━━ DATA SECTION
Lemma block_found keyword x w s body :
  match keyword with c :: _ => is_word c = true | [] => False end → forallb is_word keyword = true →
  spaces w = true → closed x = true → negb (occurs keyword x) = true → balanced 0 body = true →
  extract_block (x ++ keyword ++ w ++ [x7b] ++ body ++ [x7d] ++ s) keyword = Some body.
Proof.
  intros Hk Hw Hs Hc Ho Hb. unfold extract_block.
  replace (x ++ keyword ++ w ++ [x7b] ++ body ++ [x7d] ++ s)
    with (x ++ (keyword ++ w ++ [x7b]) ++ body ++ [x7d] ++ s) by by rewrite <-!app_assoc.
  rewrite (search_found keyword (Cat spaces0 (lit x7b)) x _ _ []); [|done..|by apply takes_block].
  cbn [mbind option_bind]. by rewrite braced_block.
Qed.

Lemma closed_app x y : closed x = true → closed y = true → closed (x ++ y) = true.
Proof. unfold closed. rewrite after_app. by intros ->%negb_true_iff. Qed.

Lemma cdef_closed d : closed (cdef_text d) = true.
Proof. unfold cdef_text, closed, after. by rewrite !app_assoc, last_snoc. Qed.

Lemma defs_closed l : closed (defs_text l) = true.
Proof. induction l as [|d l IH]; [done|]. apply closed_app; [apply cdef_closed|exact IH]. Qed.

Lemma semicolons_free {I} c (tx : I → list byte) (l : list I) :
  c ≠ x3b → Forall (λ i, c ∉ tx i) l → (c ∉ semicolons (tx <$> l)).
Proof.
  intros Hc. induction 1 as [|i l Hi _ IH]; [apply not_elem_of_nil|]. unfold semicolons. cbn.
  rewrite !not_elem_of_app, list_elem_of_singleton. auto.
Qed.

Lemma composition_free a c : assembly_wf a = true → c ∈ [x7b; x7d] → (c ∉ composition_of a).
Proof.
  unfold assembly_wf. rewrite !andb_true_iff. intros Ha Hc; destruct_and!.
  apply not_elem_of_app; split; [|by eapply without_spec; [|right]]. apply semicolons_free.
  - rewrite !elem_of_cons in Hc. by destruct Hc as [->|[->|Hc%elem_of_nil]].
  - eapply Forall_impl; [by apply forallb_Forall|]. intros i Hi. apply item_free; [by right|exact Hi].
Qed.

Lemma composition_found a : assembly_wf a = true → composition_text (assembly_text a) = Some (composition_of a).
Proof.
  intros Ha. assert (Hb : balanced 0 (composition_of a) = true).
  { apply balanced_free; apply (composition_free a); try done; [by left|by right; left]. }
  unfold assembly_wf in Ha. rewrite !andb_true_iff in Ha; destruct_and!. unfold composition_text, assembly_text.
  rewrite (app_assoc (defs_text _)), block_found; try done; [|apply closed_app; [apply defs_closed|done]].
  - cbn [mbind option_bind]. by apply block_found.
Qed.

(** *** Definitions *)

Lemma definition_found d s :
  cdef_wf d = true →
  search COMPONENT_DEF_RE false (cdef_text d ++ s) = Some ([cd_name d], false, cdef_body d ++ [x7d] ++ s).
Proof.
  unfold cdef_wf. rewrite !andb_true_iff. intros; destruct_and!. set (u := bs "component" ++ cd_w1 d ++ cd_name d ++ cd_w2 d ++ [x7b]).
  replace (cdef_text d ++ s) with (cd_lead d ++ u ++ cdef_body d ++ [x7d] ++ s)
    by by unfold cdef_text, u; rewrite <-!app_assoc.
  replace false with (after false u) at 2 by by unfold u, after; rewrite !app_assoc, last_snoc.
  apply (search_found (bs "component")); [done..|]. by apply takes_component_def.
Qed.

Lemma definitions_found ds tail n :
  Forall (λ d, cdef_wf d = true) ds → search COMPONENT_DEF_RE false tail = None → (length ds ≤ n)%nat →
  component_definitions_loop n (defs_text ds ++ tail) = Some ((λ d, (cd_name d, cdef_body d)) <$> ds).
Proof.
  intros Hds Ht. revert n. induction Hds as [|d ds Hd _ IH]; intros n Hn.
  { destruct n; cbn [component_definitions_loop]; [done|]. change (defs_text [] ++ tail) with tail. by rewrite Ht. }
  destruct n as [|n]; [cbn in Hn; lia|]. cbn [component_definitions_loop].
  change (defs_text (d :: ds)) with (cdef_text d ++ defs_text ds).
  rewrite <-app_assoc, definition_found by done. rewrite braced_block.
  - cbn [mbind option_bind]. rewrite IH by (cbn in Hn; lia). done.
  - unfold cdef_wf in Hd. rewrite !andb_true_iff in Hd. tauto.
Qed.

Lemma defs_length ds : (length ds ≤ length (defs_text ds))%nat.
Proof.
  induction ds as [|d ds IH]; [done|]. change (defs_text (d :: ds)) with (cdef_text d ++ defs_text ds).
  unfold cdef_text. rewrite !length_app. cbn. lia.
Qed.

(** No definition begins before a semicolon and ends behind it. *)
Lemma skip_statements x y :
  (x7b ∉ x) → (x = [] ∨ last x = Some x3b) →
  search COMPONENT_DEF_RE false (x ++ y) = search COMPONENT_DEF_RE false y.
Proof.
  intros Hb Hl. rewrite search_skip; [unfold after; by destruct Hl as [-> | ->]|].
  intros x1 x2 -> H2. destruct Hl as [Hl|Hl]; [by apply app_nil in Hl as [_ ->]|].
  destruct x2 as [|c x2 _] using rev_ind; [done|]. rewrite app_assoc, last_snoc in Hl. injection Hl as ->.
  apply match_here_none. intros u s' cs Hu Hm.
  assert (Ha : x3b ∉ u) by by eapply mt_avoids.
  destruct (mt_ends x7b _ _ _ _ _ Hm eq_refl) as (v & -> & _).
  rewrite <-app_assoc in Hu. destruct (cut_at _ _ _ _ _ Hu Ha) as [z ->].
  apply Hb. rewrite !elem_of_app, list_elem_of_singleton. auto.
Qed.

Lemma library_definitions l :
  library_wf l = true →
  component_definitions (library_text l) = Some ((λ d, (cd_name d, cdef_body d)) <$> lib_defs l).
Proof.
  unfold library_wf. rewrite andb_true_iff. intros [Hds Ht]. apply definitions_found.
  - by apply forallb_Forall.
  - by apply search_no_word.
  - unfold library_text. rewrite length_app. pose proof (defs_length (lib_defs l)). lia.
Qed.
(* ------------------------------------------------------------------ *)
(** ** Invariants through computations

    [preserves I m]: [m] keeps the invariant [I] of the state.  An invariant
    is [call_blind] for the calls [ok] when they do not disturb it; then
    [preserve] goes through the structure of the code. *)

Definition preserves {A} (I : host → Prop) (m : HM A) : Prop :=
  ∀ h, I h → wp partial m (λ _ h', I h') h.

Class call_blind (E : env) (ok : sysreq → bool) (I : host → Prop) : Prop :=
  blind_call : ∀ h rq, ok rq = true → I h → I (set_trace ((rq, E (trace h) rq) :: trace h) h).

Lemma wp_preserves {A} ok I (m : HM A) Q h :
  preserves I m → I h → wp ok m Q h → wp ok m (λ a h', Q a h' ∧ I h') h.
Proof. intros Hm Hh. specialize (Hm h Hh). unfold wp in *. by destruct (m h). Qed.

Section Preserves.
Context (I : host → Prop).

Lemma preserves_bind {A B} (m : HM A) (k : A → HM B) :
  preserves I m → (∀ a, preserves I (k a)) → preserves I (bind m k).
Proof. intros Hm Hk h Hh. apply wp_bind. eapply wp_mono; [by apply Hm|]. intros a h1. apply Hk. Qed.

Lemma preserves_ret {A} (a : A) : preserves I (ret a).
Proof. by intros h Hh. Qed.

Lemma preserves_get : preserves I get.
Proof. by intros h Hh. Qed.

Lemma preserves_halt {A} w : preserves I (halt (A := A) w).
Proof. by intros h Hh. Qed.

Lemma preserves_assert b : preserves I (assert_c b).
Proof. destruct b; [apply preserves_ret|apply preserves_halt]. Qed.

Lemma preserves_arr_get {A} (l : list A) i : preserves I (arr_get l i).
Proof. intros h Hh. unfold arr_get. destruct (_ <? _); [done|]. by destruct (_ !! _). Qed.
━━━━
* **EXERCISE BRIEF**
Which lines hold the string "mbind"? Copy all of them from the data above.

* **PROBLEM SOLUTION**
  cbn [mbind option_bind]. by rewrite braced_block.
  - cbn [mbind option_bind]. by apply block_found.
  - cbn [mbind option_bind]. rewrite IH by (cbn in Hn; lia). done.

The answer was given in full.